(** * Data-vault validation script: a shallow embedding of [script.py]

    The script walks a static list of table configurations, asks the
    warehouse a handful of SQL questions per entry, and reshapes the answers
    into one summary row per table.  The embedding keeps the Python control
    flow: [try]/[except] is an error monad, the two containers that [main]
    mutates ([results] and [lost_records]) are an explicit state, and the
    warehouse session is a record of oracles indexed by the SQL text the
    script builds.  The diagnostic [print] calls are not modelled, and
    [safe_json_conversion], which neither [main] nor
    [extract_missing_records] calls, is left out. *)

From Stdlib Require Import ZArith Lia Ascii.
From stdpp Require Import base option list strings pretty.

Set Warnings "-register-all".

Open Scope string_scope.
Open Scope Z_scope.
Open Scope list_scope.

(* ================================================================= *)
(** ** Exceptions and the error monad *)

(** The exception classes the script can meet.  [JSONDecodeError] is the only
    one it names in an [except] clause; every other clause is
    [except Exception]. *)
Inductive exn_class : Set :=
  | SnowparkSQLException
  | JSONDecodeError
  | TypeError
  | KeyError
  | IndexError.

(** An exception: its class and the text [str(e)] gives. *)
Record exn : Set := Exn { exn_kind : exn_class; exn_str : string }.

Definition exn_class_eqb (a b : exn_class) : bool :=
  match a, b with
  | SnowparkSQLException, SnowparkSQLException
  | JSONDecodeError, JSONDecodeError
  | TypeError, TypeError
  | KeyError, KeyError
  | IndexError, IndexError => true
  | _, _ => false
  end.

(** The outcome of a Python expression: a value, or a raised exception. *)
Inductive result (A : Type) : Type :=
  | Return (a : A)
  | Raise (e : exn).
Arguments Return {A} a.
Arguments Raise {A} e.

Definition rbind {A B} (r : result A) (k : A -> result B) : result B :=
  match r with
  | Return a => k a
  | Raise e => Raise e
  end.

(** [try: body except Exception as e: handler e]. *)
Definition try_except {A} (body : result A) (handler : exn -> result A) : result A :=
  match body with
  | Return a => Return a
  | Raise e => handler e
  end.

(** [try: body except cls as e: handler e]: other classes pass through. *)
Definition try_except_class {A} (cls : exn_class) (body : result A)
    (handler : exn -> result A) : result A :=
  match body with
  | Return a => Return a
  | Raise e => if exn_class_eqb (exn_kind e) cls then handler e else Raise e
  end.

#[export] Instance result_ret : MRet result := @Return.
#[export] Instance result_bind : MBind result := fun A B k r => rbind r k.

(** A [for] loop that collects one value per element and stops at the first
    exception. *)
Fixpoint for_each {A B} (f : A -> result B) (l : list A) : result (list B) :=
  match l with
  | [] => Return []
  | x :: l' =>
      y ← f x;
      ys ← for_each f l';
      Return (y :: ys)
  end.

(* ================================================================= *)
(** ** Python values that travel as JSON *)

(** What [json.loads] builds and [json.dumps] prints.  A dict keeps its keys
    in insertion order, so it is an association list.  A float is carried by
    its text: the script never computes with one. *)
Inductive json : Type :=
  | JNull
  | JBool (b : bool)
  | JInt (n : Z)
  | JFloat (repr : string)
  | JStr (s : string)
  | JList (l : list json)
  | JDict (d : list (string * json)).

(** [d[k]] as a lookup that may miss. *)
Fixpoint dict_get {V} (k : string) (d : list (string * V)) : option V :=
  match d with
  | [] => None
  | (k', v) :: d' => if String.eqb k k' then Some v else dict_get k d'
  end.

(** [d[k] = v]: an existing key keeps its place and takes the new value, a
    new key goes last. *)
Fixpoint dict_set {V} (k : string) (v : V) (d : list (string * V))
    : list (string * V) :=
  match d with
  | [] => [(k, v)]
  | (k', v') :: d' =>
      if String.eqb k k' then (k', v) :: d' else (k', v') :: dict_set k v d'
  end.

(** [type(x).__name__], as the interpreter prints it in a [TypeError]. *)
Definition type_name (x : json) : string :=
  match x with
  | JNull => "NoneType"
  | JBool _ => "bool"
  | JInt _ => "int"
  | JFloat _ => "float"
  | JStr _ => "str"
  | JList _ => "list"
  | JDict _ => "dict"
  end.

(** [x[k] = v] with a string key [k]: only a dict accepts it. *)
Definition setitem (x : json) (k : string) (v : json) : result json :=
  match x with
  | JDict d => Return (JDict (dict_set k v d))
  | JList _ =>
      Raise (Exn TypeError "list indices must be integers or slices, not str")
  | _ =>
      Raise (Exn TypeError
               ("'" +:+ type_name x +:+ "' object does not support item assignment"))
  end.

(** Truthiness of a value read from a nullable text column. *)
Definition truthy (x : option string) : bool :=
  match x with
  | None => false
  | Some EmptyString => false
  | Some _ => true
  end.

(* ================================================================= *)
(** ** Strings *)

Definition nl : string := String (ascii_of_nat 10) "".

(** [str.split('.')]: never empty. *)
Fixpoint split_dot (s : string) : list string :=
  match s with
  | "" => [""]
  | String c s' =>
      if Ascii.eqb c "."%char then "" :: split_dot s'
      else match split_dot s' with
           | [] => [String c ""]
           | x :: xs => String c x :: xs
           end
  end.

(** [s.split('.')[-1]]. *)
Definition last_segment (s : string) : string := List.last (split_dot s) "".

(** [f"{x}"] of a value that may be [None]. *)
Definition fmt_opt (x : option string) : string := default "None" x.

__________________________________________________

*Your task:* From the records above, copy every line that includes the word "SnowparkSQLException".

*Answer for this exercise:*
  | SnowparkSQLException
  | SnowparkSQLException, SnowparkSQLException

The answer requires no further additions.